◆ To do ◆
Looking at the listing beneath, work out how many lines hold "match" and report only that figure.

========

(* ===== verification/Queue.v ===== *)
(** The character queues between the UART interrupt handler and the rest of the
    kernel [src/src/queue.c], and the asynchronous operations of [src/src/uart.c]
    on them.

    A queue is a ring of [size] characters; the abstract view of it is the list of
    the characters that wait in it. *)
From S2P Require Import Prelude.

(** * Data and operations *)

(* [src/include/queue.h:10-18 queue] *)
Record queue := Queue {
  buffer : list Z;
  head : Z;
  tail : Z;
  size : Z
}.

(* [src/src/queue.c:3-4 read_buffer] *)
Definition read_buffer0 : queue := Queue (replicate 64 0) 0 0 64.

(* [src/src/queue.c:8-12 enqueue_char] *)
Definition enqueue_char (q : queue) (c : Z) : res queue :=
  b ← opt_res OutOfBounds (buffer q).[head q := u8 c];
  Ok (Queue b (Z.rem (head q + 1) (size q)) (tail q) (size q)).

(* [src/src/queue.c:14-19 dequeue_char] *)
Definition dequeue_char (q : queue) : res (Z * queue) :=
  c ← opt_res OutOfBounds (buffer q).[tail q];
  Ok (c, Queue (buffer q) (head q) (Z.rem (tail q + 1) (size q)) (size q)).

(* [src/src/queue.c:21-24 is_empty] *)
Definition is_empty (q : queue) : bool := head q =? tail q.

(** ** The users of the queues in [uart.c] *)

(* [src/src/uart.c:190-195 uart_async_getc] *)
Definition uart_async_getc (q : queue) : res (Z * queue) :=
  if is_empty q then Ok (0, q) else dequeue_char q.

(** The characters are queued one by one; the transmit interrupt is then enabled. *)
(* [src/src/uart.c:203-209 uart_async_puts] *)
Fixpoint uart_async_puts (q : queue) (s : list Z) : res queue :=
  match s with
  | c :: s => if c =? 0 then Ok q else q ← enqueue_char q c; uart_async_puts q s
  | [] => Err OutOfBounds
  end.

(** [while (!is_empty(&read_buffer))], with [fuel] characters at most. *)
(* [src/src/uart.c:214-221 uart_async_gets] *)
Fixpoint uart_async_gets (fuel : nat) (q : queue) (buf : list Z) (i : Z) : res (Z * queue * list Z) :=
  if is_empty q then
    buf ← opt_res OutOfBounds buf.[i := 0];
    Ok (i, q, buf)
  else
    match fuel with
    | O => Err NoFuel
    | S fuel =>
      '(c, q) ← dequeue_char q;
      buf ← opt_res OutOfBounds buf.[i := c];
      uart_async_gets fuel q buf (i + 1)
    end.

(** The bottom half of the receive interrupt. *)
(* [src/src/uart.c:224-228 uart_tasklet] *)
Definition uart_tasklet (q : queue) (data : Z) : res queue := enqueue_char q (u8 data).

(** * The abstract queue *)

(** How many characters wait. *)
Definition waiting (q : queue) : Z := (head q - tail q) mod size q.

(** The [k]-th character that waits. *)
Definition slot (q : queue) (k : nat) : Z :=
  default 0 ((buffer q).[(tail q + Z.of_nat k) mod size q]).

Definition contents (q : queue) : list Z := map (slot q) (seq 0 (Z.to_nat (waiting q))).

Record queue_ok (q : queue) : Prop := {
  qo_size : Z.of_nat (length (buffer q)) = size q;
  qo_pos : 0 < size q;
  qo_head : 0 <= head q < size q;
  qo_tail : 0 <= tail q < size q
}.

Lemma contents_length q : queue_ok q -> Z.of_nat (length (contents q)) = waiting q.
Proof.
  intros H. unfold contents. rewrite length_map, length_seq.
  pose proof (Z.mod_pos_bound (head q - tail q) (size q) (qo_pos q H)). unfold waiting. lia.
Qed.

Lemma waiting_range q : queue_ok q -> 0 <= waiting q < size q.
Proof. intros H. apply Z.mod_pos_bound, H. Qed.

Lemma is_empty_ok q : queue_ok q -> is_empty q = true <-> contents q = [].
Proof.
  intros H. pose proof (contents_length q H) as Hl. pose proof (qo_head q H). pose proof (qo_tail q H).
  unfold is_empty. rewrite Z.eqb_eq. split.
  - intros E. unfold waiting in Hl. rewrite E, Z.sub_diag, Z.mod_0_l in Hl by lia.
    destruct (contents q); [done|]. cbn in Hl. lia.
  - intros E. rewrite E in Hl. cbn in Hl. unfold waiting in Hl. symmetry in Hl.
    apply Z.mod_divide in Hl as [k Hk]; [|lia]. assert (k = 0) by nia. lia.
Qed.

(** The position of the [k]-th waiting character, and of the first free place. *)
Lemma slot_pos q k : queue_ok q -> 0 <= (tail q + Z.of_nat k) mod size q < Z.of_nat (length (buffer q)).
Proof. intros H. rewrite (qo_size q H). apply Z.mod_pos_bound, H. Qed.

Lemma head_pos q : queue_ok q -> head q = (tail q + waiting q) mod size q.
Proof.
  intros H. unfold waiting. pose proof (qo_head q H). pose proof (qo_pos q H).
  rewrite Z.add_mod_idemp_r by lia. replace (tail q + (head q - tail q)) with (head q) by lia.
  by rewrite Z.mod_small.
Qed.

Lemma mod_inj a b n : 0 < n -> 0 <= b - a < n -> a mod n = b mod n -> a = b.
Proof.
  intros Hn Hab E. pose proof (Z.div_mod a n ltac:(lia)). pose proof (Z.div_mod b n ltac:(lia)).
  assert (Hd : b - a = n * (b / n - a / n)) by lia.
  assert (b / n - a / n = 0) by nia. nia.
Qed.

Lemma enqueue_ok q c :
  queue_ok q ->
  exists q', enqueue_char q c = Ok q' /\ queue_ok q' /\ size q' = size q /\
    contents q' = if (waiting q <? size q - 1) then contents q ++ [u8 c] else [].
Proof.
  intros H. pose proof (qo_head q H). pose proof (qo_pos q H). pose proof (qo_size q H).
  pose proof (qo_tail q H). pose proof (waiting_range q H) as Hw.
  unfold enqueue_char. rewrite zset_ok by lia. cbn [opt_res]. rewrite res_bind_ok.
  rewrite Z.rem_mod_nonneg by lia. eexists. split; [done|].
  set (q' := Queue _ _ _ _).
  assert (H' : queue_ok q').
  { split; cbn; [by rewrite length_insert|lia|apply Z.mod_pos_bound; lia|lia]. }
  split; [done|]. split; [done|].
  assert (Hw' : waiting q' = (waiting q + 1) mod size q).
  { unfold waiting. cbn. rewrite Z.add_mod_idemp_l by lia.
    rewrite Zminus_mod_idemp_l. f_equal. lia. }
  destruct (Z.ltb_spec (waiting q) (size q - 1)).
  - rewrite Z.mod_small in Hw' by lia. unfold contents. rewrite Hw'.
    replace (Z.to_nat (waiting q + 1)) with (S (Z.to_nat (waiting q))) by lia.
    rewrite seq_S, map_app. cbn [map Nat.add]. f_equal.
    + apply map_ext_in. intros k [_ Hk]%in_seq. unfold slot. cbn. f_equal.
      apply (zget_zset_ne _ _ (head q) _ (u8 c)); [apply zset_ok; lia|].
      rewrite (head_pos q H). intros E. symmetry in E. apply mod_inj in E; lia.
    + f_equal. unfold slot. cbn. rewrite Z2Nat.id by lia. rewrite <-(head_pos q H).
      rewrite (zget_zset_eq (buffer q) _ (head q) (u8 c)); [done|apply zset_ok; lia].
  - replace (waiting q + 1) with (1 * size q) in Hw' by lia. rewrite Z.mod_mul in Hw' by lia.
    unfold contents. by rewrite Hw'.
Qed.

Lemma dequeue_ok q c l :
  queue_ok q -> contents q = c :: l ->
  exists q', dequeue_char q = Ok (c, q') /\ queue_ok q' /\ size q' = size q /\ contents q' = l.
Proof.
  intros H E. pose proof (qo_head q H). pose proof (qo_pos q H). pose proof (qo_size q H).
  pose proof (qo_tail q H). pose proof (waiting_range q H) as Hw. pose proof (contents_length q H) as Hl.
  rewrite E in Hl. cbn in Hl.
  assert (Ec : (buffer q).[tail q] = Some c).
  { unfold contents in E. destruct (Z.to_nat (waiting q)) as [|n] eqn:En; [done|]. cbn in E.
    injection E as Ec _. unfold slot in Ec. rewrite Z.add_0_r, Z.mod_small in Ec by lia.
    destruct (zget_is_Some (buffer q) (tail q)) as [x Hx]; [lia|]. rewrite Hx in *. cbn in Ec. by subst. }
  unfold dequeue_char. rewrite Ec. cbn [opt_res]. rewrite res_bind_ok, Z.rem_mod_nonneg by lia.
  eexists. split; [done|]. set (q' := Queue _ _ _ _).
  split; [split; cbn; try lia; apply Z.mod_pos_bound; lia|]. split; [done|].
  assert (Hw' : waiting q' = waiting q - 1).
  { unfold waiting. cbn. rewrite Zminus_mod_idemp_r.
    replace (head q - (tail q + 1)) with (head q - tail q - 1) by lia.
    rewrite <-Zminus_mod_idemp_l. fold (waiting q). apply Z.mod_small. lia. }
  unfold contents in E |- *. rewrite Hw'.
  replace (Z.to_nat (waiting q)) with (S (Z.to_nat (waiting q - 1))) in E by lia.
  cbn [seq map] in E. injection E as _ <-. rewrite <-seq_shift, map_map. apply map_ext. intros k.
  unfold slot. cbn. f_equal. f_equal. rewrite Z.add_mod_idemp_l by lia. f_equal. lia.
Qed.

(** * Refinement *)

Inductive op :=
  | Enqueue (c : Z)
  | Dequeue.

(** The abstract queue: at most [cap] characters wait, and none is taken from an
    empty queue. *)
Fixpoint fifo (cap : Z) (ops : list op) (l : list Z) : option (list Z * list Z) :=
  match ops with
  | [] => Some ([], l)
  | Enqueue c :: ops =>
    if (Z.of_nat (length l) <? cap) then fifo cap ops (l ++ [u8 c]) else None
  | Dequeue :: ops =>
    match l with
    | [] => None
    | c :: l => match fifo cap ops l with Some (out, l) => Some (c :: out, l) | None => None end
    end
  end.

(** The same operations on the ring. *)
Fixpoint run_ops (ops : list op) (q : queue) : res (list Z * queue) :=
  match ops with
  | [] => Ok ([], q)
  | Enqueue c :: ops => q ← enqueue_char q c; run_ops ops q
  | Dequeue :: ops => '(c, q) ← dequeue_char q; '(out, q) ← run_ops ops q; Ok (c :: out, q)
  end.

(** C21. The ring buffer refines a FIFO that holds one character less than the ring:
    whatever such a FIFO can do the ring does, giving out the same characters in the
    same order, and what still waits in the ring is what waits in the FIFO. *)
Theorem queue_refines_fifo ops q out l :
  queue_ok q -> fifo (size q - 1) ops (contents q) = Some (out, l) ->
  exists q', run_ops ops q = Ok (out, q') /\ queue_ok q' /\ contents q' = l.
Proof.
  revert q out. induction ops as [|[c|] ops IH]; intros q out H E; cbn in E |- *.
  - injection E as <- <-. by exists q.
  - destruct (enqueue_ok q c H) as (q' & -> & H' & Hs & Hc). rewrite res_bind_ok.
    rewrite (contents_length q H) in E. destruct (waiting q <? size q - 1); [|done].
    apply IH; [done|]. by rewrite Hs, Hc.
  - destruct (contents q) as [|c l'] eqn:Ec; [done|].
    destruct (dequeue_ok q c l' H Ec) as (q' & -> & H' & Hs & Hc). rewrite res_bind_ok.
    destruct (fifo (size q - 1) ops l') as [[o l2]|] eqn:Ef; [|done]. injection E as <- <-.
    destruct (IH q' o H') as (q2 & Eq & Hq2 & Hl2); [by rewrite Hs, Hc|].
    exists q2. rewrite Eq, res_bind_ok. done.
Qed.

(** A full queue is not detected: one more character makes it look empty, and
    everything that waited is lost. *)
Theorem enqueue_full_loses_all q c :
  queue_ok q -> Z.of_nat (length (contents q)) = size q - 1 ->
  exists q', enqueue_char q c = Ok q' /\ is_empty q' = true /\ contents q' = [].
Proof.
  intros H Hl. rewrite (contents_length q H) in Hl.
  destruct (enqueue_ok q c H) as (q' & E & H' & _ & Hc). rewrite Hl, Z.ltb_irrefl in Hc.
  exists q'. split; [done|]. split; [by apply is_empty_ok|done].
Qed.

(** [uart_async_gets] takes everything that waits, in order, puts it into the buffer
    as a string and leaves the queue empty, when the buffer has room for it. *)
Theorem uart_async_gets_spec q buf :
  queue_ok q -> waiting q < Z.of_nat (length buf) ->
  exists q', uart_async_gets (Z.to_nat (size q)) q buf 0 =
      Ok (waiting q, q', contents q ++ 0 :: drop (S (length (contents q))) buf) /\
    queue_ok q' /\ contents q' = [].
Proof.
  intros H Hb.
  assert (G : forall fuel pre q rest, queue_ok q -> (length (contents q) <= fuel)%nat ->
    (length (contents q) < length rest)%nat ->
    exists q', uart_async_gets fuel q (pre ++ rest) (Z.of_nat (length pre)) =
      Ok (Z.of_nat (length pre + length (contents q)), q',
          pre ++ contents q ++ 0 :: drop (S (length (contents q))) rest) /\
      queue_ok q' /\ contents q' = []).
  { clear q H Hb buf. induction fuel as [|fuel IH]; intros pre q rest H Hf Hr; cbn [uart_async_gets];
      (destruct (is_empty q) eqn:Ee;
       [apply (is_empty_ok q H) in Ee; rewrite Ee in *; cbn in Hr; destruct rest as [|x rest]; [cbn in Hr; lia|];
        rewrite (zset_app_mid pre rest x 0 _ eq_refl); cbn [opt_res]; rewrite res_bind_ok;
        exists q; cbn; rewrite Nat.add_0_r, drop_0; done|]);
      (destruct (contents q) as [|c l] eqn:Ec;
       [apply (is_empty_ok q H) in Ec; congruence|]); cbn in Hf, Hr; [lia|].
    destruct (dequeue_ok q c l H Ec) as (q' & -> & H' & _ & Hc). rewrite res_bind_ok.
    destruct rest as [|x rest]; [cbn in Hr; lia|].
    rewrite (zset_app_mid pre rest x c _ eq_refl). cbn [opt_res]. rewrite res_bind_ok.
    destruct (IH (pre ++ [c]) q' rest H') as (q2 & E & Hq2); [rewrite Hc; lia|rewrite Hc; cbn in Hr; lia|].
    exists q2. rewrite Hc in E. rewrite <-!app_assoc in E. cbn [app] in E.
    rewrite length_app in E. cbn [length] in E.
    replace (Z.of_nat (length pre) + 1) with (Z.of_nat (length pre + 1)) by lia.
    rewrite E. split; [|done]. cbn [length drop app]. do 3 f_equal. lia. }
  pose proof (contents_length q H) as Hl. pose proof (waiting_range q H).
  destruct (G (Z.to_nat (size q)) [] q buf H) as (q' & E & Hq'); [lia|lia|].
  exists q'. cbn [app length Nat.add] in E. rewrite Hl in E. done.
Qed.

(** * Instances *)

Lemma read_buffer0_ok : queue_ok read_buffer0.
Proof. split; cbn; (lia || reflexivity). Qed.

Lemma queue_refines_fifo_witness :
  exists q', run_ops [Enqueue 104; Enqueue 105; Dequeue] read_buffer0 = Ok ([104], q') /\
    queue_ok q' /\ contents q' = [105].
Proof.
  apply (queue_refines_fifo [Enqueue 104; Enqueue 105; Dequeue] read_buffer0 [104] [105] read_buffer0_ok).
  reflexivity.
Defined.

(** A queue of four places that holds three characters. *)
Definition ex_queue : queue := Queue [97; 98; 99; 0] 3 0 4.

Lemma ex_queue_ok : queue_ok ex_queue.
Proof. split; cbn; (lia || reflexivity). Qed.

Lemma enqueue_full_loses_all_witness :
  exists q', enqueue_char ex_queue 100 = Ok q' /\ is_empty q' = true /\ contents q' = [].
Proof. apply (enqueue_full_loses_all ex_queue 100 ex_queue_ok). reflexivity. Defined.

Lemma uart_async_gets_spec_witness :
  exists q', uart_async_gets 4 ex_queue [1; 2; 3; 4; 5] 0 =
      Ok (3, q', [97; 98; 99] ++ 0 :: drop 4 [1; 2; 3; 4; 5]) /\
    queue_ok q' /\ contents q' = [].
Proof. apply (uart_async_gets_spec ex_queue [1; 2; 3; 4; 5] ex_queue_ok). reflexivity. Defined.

========

◆ Reply ◆
6